Moore explains that when the current CEO, Gabriel Brånby, purchased Gränsfors Bruk it was in financial crisis, with a demotivated workforce turning out a product that didn’t do justice to the company’s over one hundred year history.
Brånby turned the company around by focusing on restoring the quality of the product, stripping it down to its base materials, with durability rather than obsolescence the primary objective of innovation. No axe goes on sale until the smith is happy with their work, a direct connection to the quality and long-term sustainability of the product that is reinforced by their own initials appearing next to the company logo on the axe head.

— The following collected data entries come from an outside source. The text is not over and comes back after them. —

Lemma get_ptr_Ret self id a : get_ptr self id = Ret a → tasks self !! id = Some a.
Proof. intros E. unfold get_ptr in E. apply bind_Ret_inv in E as ([b t] & [Hb _]%task_of_Ret & E). by monad_inv. Qed.

(** The pick leaves the list as it was, up to the queue. *)
Lemma pick_spec self self' to :
  list_ok self → queue_ok (heap_elems (schedulable self)) (view self) None →
  match tl_next self with
  | (Some id, self1) => Ret (self1, id)
  | (None, self1) => id ← expect (get self1 0) (ExpectFailed "Kernel task 0 must exist."); Ret (self1, id)
  end = Ret (self', to) →
  list_ok self' ∧ tasks self' = tasks self ∧ boxes self' = boxes self ∧
  queue_ok (heap_elems (schedulable self')) (view self) (Some to) ∧ picks (view self) to.
Proof.
  intros Hok Hq E. pose proof (next_spec self (view self) Hq) as Hn. destruct (tl_next self) as [[id|] self1].
  - monad_inv. destruct Hn as ((h & ->) & Hq' & Hp). destruct Hok as [? ? ?].
    split_and!; [by split|done|done|done|by left].
  - destruct Hn as (-> & Hq0 & Hnone). unfold get in E. destruct (tasks self !! 0); [|done]. cbn in E. monad_inv.
    split_and!; [done..| |by right]. rewrite Hq0 in *. by apply queue_empty.
Qed.

Lemma pick_next self self' to :
  match tl_next self with
  | (Some id, self1) => Ret (self1, id)
  | (None, self1) => id ← expect (get self1 0) (ExpectFailed "Kernel task 0 must exist."); Ret (self1, id)
  end = Ret (self', to) → next_task_id self' = next_task_id self.
Proof.
  unfold tl_next. destruct (heap_pop (schedulable self)) as [[x h]|]; intros E; [by monad_inv|].
  apply bind_Ret_inv in E as (? & _ & E). by monad_inv.
Qed.

Lemma switch_spec self rsp now c self' from_ptr to_ptr :
  task_list_ok self → runs self rsp c → switch self rsp now = Ret (self', from_ptr, to_ptr) →
  ∃ t to, lookup_task self c = Some t ∧ last_scheduled (info t) ≤ now ∧
    switched self c t now self' to from_ptr to_ptr.
Proof.
  intros (Hok & Hcur & Hq)%task_list_ok_split Hr E. unfold switch in E.
  rewrite (current_task_runs self rsp c Hok Hr) in E. cbn [mbind outcome_bind] in E.
  apply bind_Ret_inv in E as (s1 & H1 & E).
  destruct (update_runtime_spec _ _ _ _ Hok H1) as (t & i & Ht & Hle & Hi & Hw1 & Hc1 & Hq1).
  pose proof (w_ok _ _ _ _ _ Hw1 Hok) as Hok1. destruct (w_tasks _ _ _ _ _ Hw1) as [Ht1 Hn1].
  destruct Hr as [Hc _]. rewrite Hc in Hq.
  assert (queue_ok (heap_elems (schedulable s1)) (view s1) None) as Hqn.
  { rewrite Hq1. eapply queue_push; [exact Hq| | |].
    - apply lookup_task_Some in Ht as (a & Ha & Hb). subst i. cbn. by apply (box_task_id self c a t).
    - rewrite (w_view _ _ _ _ _ c Hw1 Hok). by rewrite decide_True.
    - intros id Hne. rewrite (w_view _ _ _ _ _ id Hw1 Hok). by rewrite decide_False. }
  apply bind_Ret_inv in E as ([s2 to] & H2 & E).
  destruct (pick_spec s1 s2 to Hok1 Hqn H2) as (Hok2 & Ht2 & Hb2 & Hq2 & Hpick).
  apply bind_Ret_inv in E as (s3 & H3 & E).
  destruct (set_current_task_spec _ _ _ _ Hok2 H3) as (u & Hu & Hw3 & Hc3 & Hq3).
  pose proof (w_ok _ _ _ _ _ Hw3 Hok2) as Hok3. destruct (w_tasks _ _ _ _ _ Hw3) as [Ht3 Hn3].
  apply bind_Ret_inv in E as (s4 & H4 & E).
  destruct (set_run_until_spec _ _ _ _ Hok3 H4) as (u' & Hu' & Hw4 & Hc4 & Hq4).
  pose proof (w_ok _ _ _ _ _ Hw4 Hok3) as Hok4. destruct (w_tasks _ _ _ _ _ Hw4) as [Ht4 Hn4].
  apply bind_Ret_inv in E as (fp & Hfp%get_ptr_Ret & E). apply bind_Ret_inv in E as (tp & Htp%get_ptr_Ret & E).
  monad_inv. exists t, to. split_and!; [done|done|].
  assert (tasks self' = tasks self) as Htt by congruence. rewrite Htt in Hfp, Htp.
  assert (∀ j, view self' j = view s1 j) as Hview.
  { intros j. rewrite (wrote_same_view s3 to u' _ self' Hok3 Hu' Hw4 eq_refl).
    rewrite (wrote_same_view s2 to u _ s3 Hok2 Hu Hw3 eq_refl). unfold view, lookup_task. by rewrite Ht2, Hb2. }
  split.
  - apply task_list_ok_split. split_and!; [done| |].
    + exists to. rewrite Hc4, Hc3, Htt. eauto.
    + rewrite Hq4, Hq3, Hc4, Hc3. by eapply queue_ok_view.
  - congruence.
  - done.
  - pose proof (pick_next _ _ _ H2). congruence.
  - done.
  - done.
  - intros id. rewrite Hview. rewrite (w_view _ _ _ _ _ id Hw1 Hok). by destruct (decide (id = c)).
  - destruct Hpick as [(rt & Hrt & Hmin)|[-> Hnone]].
    + left. exists rt. rewrite Hview. split; [done|]. intros id rt'. rewrite Hview. apply Hmin.
    + right. split; [done|]. intros id rt. rewrite Hview. apply Hnone.
  - rewrite (w_lookup _ _ _ _ _ Hw3 to Hok2), decide_True in Hu' by done. simplify_eq.
    eexists. rewrite (w_lookup _ _ _ _ _ Hw4 to Hok3), decide_True by done. split; [done|].
    cbn. split; [done|]. by rewrite Ht3, Ht2, Ht1.
  - intros id.
    rewrite (wrote_kept s3 to u' _ self' Hok3 Hu' Hw4 eq_refl eq_refl id).
    rewrite (wrote_kept s2 to u _ s3 Hok2 Hu Hw3 eq_refl eq_refl id).
    rewrite <- (wrote_kept self c t _ s1 Hok Ht Hw1 eq_refl eq_refl id).
    unfold lookup_task. by rewrite Ht2, Hb2.
Qed.

(** [switch] does not panic while the time does not run backwards and the accounts fit 64
    bits. *)
Lemma switch_total self rsp now c t :
  task_list_ok self → runs self rsp c → lookup_task self c = Some t →
  0 ≤ total_runtime (info t) → last_scheduled (info t) ≤ now →
  charged t (size (tasks self)) now < 2 ^ 64 → now + SCHED_LATENCY < 2 ^ 64 →
  ∃ self' from_ptr to_ptr, switch self rsp now = Ret (self', from_ptr, to_ptr).
Proof.
  intros (Hok & _ & Hq)%task_list_ok_split Hr Ht Hrt Hlast Hfit Hnow. unfold charged in Hfit. unfold switch.
  rewrite (current_task_runs self rsp c Hok Hr). cbn [mbind outcome_bind].
  apply lookup_task_Some in Ht as (a & Ha & Hb).
  assert (∃ s1, update_runtime self c now = Ret s1) as [s1 H1].
  { unfold update_runtime. rewrite (proj2 (task_of_Ret self c _ a t) (conj Ha Hb)). ret.
    rewrite checked_sub_ok by done. ret. rewrite checked_mul_ok by lia. ret. rewrite checked_add_ok by done. ret.
    destruct (is_runnable _); eauto. }
  rewrite H1. ret. destruct (update_runtime_spec _ _ _ _ Hok H1) as (t' & i & Ht' & _ & Hi & Hw1 & Hc1 & Hq1).
  pose proof (w_ok _ _ _ _ _ Hw1 Hok) as Hok1. destruct (w_tasks _ _ _ _ _ Hw1) as [Ht1 _].
  assert (queue_ok (heap_elems (schedulable s1)) (view s1) None) as Hqn.
  { rewrite Hq1. destruct Hr as [Hc _]. rewrite Hc in Hq. eapply queue_push; [exact Hq| | |].
    - subst i. cbn. apply lookup_task_Some in Ht' as (a' & Ha' & Hb'). by apply (box_task_id self c a' t').
    - rewrite (w_view _ _ _ _ _ c Hw1 Hok). by rewrite decide_True.
    - intros id Hne. rewrite (w_view _ _ _ _ _ id Hw1 Hok). by rewrite decide_False. }
  assert (∃ s2 to, match tl_next s1 with
    | (Some id, self1) => Ret (self1, id)
    | (None, self1) => id ← expect (get self1 0) (ExpectFailed "Kernel task 0 must exist."); Ret (self1, id)
    end = Ret (s2, to) ∧ is_Some (tasks s1 !! to)) as (s2 & to & H2 & [b Hto]).
  { pose proof (next_spec s1 _ Hqn) as Hn. destruct (tl_next s1) as [[id|] s2].
    - exists s2, id. split; [done|]. destruct Hn as (_ & _ & rt & Hv & _). unfold view, lookup_task in Hv.
      destruct (tasks s1 !! id); [eauto|done].
    - destruct Hn as (-> & _). destruct (l_idle _ Hok1) as [b0 H0]. unfold get. rewrite H0. cbn. eauto. }
  rewrite H2. cbn [mbind outcome_bind]. destruct (pick_spec s1 s2 to Hok1 Hqn H2) as (Hok2 & Ht2 & Hb2 & _ & _).
  rewrite <- Ht2 in Hto. destruct (l_boxes _ Hok2 _ _ Hto) as (u & Hu & _).
  assert (∃ s3, set_current_task s2 to now = Ret s3) as [s3 H3].
  { unfold set_current_task. rewrite (proj2 (task_of_Ret (set_current s2 to) to _ b u) (conj Hto Hu)). ret. eauto. }
  rewrite H3. ret. destruct (set_current_task_spec _ _ _ _ Hok2 H3) as (? & _ & Hw3 & _ & _).
  pose proof (w_ok _ _ _ _ _ Hw3 Hok2) as Hok3. destruct (w_tasks _ _ _ _ _ Hw3) as [Ht3 _].
  rewrite <- Ht3 in Hto. destruct (l_boxes _ Hok3 _ _ Hto) as (u3 & Hu3 & _).
  assert (∃ s4, set_run_until s3 to now = Ret s4) as [s4 H4].
  { unfold set_run_until. rewrite (proj2 (task_of_Ret s3 to _ b u3) (conj Hto Hu3)). ret.
    rewrite checked_add_ok; [ret; eauto|].
    assert (SCHED_LATENCY / Z.of_nat (size (tasks s3)) ≤ SCHED_LATENCY) by (apply div_le_self; [done|lia]). lia. }
  rewrite H4. ret. destruct (set_run_until_spec _ _ _ _ Hok3 H4) as (? & _ & Hw4 & _ & _).
  pose proof (w_ok _ _ _ _ _ Hw4 Hok3) as Hok4. destruct (w_tasks _ _ _ _ _ Hw4) as [Ht4 _].
  assert (tasks s4 = tasks self) as Htt by congruence. rewrite <- Ht4 in Hto. rewrite <- Htt in Ha.
  destruct (l_boxes _ Hok4 _ _ Hto) as (u4 & Hu4 & _). destruct (l_boxes _ Hok4 _ _ Ha) as (u5 & Hu5 & _).
  unfold get_ptr. rewrite (proj2 (task_of_Ret s4 c _ a u5) (conj Ha Hu5)). ret.
  rewrite (proj2 (task_of_Ret s4 to _ b u4) (conj Hto Hu4)). ret. eauto.
Qed.
Lemma new_stack_writes ep e id :
  let n := stack_len in
  ∃ st1 st2,
    copy_into (replicate n 0) (n - 8) n (to_le_bytes 8 ep) = Ret st1 ∧
    copy_into st1 (n - 24) (n - 16) (to_le_bytes 8 e) = Ret st2 ∧
    copy_into st2 (n - 16) (n - 8) (to_le_bytes 8 id) = Ret (new_stack ep e id) ∧
    length st2 = n.
Proof.
  intros n. pose proof stack_len_ge. unfold new_stack. fold n in H |- *. clearbody n.
  rewrite (replicate_cut n) by lia. set (z := replicate (n - 24) 0).
  assert (length z = (n - 24)%nat) as Hz by (unfold z; len).
  exists (z ++ replicate 8 0 ++ replicate 8 0 ++ to_le_bytes 8 ep),
         (z ++ to_le_bytes 8 e ++ replicate 8 0 ++ to_le_bytes 8 ep).
  split_and!.
  - rewrite !app_assoc. rewrite <- (app_nil_r (_ ++ replicate 8 0)) at 1. rewrite <- (app_assoc _ (replicate 8 0) []).
    rewrite (copy_into_app _ (replicate 8 0) []); [by rewrite app_nil_r|len..].
  - apply copy_into_app; len.
  - rewrite (app_assoc z (to_le_bytes 8 e)), (app_assoc z (to_le_bytes 8 e)). apply copy_into_app; len.
  - len.
Qed.

(** ** The kernel *)

Record kernel (H : Type) := mkKernel { k_list : TaskList H; k_heap : KernelAllocator }.
Arguments mkKernel {H}.
Arguments k_list {H}.
Arguments k_heap {H}.

Section kernel.
Context {H : Type} `{!Heap H, !HeapLaws H}.
Implicit Types k : kernel H.

(** Task structures are aligned regions below the head of the heap. *)
Record kernel_ok k : Prop := {
  k_ok : task_list_ok (k_list k);
  k_head : 0 < head (k_heap k);
  k_region id a : tasks (k_list k) !! id = Some a →
    (KERNEL_STACK_SIZE | a) ∧ a + KERNEL_STACK_SIZE ≤ head (k_heap k);
}.

(** [created k id t k']: a runnable task [t] was added, nothing else changed. *)
Record created k (id : Z) (t : Task) k' : Prop := {
  cr_ok : kernel_ok k';
  cr_id : id = next_task_id (k_list k) ∧ next_task_id (k_list k') = id + 1;
  cr_current : current (k_list k') = current (k_list k);
  cr_new : tasks (k_list k) !! id = None;
  cr_lookup j : lookup_task (k_list k') j = if decide (j = id) then Some t else lookup_task (k_list k) j;
  cr_runnable : view_info (info t) = (true, 0);
}.

(** The structure of a new task at address [ptr]. *)
Definition fresh_task (ep uninit e id ptr cr3 : Z) : Task :=
  mkTask (mkTaskInfo id (mkRegisters (ptr + KERNEL_STACK_SIZE - 56) cr3) 0 uninit 0 1 true) (new_stack ep e id).

Lemma fresh_address k id a ptr l heap' :
  kernel_ok k → tasks (k_list k) !! id = Some a → layout_ok l →
  kalloc (k_heap k) l = Ret (heap', ptr) → a ≠ ptr.
Proof.
  intros Hk Ha Hl E. destruct (k_region k Hk id a Ha) as [_ Hle].
  destruct (kalloc_spec _ _ _ _ (k_head k Hk) Hl E) as (_ & Hlt & _).
  assert (0 < KERNEL_STACK_SIZE) by done. lia.
Qed.
(* ===== verification/SchedExamples.v ===== *)
(** * Witnesses for the scheduler's theorems

    A kernel that has just run [sched_init] on a boot stack at [0x2000], with a small heap
    above it, and the task created next. *)

From S2P Require Import Prelude Malloc Table Mapping Task Clock Sched SchedSpec Switch.

Ltac fits_concrete := apply (bool_decide_eq_true_1 (fits _ _)); vm_compute; reflexivity.
Ltac fits_all := repeat (apply Forall_cons_2; [fits_concrete|]); apply Forall_nil_2.

Definition ex_sp : Z := 0x3f00.
Definition ex_info : TaskInfo := mkTaskInfo 0 (mkRegisters ex_sp 0x200000) 1000 20001000 0 1 false.
Definition ex_boot_stack : list Z := replicate stack_len 0.

(** The task list [sched_init] leaves at time 1000. *)
Definition ex_list : TaskList (list TaskInfo) :=
  mkTaskList 1 (Some 0) (<[0 := 0x2000]> ∅) [] (<[0x2000 := mkTask ex_info ex_boot_stack]> ∅).
Definition ex_kernel : kernel (list TaskInfo) := mkKernel ex_list (mkKernelAllocator 0x4000 0x4000).

Lemma ex_kernel_boot : kernel_boot ex_kernel.
Proof.
  exists (mkTask ex_info ex_boot_stack), ex_sp, 0x200000, 1000, false, 0x2000, 0x2000.
  split_and!; [by exists 1|done|done|]. vm_compute. reflexivity.
Qed.

Lemma ex_runs : runs (k_list ex_kernel) ex_sp 0.
Proof. split; vm_compute; reflexivity. Qed.

Lemma ex_lookup : lookup_task (k_list ex_kernel) 0 = Some (mkTask ex_info ex_boot_stack).
Proof. unfold lookup_task. cbn. by rewrite !lookup_insert_eq. Qed.


(** The idle task yields at time 5000 and runs on. *)
Lemma switch_least_runtime_witness : ∃ l from_ptr to_ptr to,
  switch (k_list ex_kernel) ex_sp 5000 = Ret (l, from_ptr, to_ptr) ∧ view l 0 = Some (true, 4000) ∧ picks (view l) to.
Proof.
  destruct (switch_least_runtime ex_kernel ex_sp 5000 0 (mkTask ex_info ex_boot_stack)
    (kernel_ok_boot _ ex_kernel_boot) ex_runs ex_lookup) as (l & f & p & to & E & _ & _ & _ & Hv & _ & Hp & _).
  - apply Z.leb_le. vm_compute. reflexivity.
  - apply Z.leb_le. vm_compute. reflexivity.
  - apply Z.ltb_lt. vm_compute. reflexivity.
  - apply Z.ltb_lt. vm_compute. reflexivity.
  - exists l, f, p, to. split; [exact E|]. split; [|exact Hp]. rewrite Hv. vm_compute. reflexivity.
Defined.


(** ** A second task *)

(** Forking a table with no present entry only allocates the new top table. *)
Lemma mfold_id {A B} (f : B → A → outcome B) l b : (∀ x, x ∈ l → f b x = Ret b) → mfold f l b = Ret b.
Proof.
  induction l as [|x l IH]; intros Hf; [done|]. cbn [mfold].
  rewrite (bind_Ret _ _ _ (Hf x ltac:(set_solver))). apply IH. set_solver.
Qed.

Lemma default_entry self src i :
  tables self !! src = Some table_default → 0 ≤ i < 512 →
  read_entry (E:=X86_64BareMetal) self src i = Ret entry_default.
Proof.
  intros Hs Hi. unfold read_entry. rewrite (bind_Ret _ _ table_default) by (by rewrite Hs).
  unfold get_entry, table_default. cbn [entries]. apply index_Ret_inv. apply lookup_replicate. split; [done|].
  unfold ENTRY_COUNT. lia.
Qed.

Definition ex_mapper : Mapper X86_64BareMetal :=
  mkMapper (PAGING_STRUCTURE_BASE_ADDR + 0x200000) 0x200000 1 ∅ Physical.new (mkBareMetal 0x200000 0)
    {[PAGING_STRUCTURE_BASE_ADDR + 0x200000 := table_default]} ∅.
Definition ex_mapper' : Mapper X86_64BareMetal := with_next ex_mapper (wrapping_add 64 1 1).

Lemma ex_fork : fork ex_mapper (0x200000 + PAGING_STRUCTURE_BASE_ADDR) = Ret (ex_mapper', 0x201000).
Proof.
  unfold fork. rewrite (bind_Ret _ _ (ex_mapper', PAGING_STRUCTURE_BASE_ADDR + 0x201000)) by (vm_compute; reflexivity).
  assert (tables ex_mapper' !! (0x200000 + PAGING_STRUCTURE_BASE_ADDR) = Some table_default) as Hs.
  { cbn [tables ex_mapper' ex_mapper with_next]. apply lookup_singleton_Some. split; [|done]. lia. }
  rewrite (bind_Ret _ _ ex_mapper').
  2: { apply mfold_id. intros i Hi%elem_of_seqZ. unfold fork_kernel_entry.
       rewrite (bind_Ret _ _ _ (default_entry _ _ i Hs ltac:(lia))). reflexivity. }
  rewrite (bind_Ret _ _ ex_mapper'); [reflexivity|].
  apply mfold_id. intros i Hi%elem_of_seqZ. unfold fork_user_entry.
  rewrite (bind_Ret _ _ _ (default_entry _ _ i Hs ltac:(lia))). reflexivity.
Qed.

(** The switch to a task created on a kernel, from the boot task. *)
Definition ex_entry : Z := 0xffff800000123456.
Definition ex_entry_point : Z := 0xffff800000100000.
Definition ex_heap' : KernelAllocator := mkKernelAllocator 0x4000 0x8000.
Definition ex_fresh : Task := fresh_task ex_entry_point 0 ex_entry 1 0x6000 0x201000.
Definition ex_list' : TaskList (list TaskInfo) :=
  mkTaskList (1 + 1) (Some 0) (<[1 := 0x6000]> (<[0 := 0x2000]> ∅)) [info ex_fresh]
    (<[0x6000 := ex_fresh]> (<[0x2000 := mkTask ex_info ex_boot_stack]> ∅)).

Lemma ex_new_task :
  new_task ex_entry_point 0 (k_list ex_kernel) (k_heap ex_kernel) ex_mapper ex_sp ex_entry =
    Ret (ex_list', ex_heap', ex_mapper', 1).
Proof.
  apply (new_task_eq ex_entry_point 0 ex_kernel ex_mapper ex_sp ex_entry 0 _ ex_mapper' 0x201000 ex_heap' 0x6000
           (kernel_ok_boot _ ex_kernel_boot) ex_runs ex_lookup).
  - vm_compute. reflexivity.
  - apply Z.ltb_lt. vm_compute. reflexivity.
  - exact ex_fork.
  - apply Z.ltb_lt. vm_compute. reflexivity.
Qed.

(** The boot task calls [_do_switch]; the word on top of its stack is zero. *)
Definition ex_regs : cpu_regs := mkRegs ex_sp 1 2 3 4 5 6 0x200000 7.

Lemma ex_calling : calling (boxes ex_list') 0x2000 ex_regs 0.
Proof.
  exists (mkTask ex_info ex_boot_stack), (0x1f00 - 56). pose proof stack_len_eq as Hlen.
  assert (ACTUAL_STACK_SIZE = 8136) as HA by reflexivity. rewrite HA in Hlen |- *.
  split_and!; [|lia|lia|reflexivity| |fits_all|reflexivity].
  - split; [|by exists 1|lia|change KERNEL_STACK_SIZE with 8192; lia|].
    + unfold ex_list'. cbn [boxes]. rewrite lookup_insert_ne by lia. apply lookup_insert_eq.
    + cbn [stack]. unfold ex_boot_stack. rewrite length_replicate, HA. exact Hlen.
  - unfold word. cbn [stack]. unfold ex_boot_stack.
    replace (replicate stack_len 0) with
      (replicate (Z.to_nat (0x1f00 - 56)) 0 ++ replicate 8 0 ++ replicate (stack_len - 8 - Z.to_nat (0x1f00 - 56)) 0).
    + rewrite (bind_Ret _ _ (replicate 8 0)); [reflexivity|]. apply slice_app; rewrite !length_replicate; lia.
    + rewrite <- !replicate_add. f_equal; lia.
Qed.

Lemma new_task_starts_witness : ∃ ptr m1 r1 m2 t, tasks ex_list' !! 1 = Some ptr ∧
  do_switch (boxes ex_list') 0x2000 ptr ex_regs = Ret (m1, r1) ∧ rip r1 = ex_entry_point ∧
  task_entry_call m1 0 r1 = Ret (m2, ptr + KERNEL_STACK_SIZE - 8, 1, ex_entry) ∧
  m2 !! Z.land (ptr + KERNEL_STACK_SIZE - 8) TASK_STRUCT_MASK = Some t ∧
  task_id (info t) = 1 ∧ interrupt_enabled (info t) = true.
Proof.
  apply (new_task_starts ex_entry_point 0 ex_kernel ex_mapper ex_sp ex_entry 0 ex_list' ex_heap' ex_mapper' 1 0x2000
           ex_regs 0 0 (kernel_ok_boot _ ex_kernel_boot) ex_runs).
  - vm_compute. reflexivity.
  - exact ex_new_task.
  - fits_concrete.
  - fits_concrete.
  - fits_concrete.
  - fits_concrete.
  - exact ex_calling.
Defined.

Lemma switch_away_and_back_witness : ∃ r1 m1,
  do_switch (boxes ex_list') 0x2000 0x6000 ex_regs = Ret (m1, r1) ∧ r1 = mkRegs 0x8000 ex_entry 1 0 0 0 0 0x201000 ex_entry_point.
Proof.
  destruct (switch_away_and_back (boxes ex_list') 0x2000 0x6000 ex_regs 0
    (mkRegs 0x8000 ex_entry 1 0 0 0 0 0x201000 ex_entry_point) ex_calling) as (m1 & E & _).
  - apply (fresh_task_suspended _ 0x6000 ex_entry_point 0 ex_entry 1 0x201000).
    + unfold ex_list'. cbn [boxes]. apply lookup_insert_eq.
    + by exists 3.
    + lia.
    + vm_compute. discriminate.
    + fits_concrete.
    + fits_concrete.
    + fits_concrete.
  - lia.
  - exists (mkRegs 0x8000 ex_entry 1 0 0 0 0 0x201000 ex_entry_point), m1. split; [exact E|reflexivity].
Defined.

It seems odd that a product as simple as an axe, something with such a specific, tactile, municipal purpose could be stripped back any further, that it could be invested with a meaning beyond what it is able to achieve with each swing at the unsuspecting bark. But in taking responsibility for what Brånby calls ‘The Total’, he and his company have managed to do just that — to give an ancient tool renewed meaning, an enduring story beyond the factory floor, which in turn has ensured that Gränsfors Bruk’s employees have a vested interest in the quality of their craft and in the success of their company. It’s in that meaning, that endurance, the purity of the form, the pride involved in the creation of the axe that Moore perceives its inherent beauty.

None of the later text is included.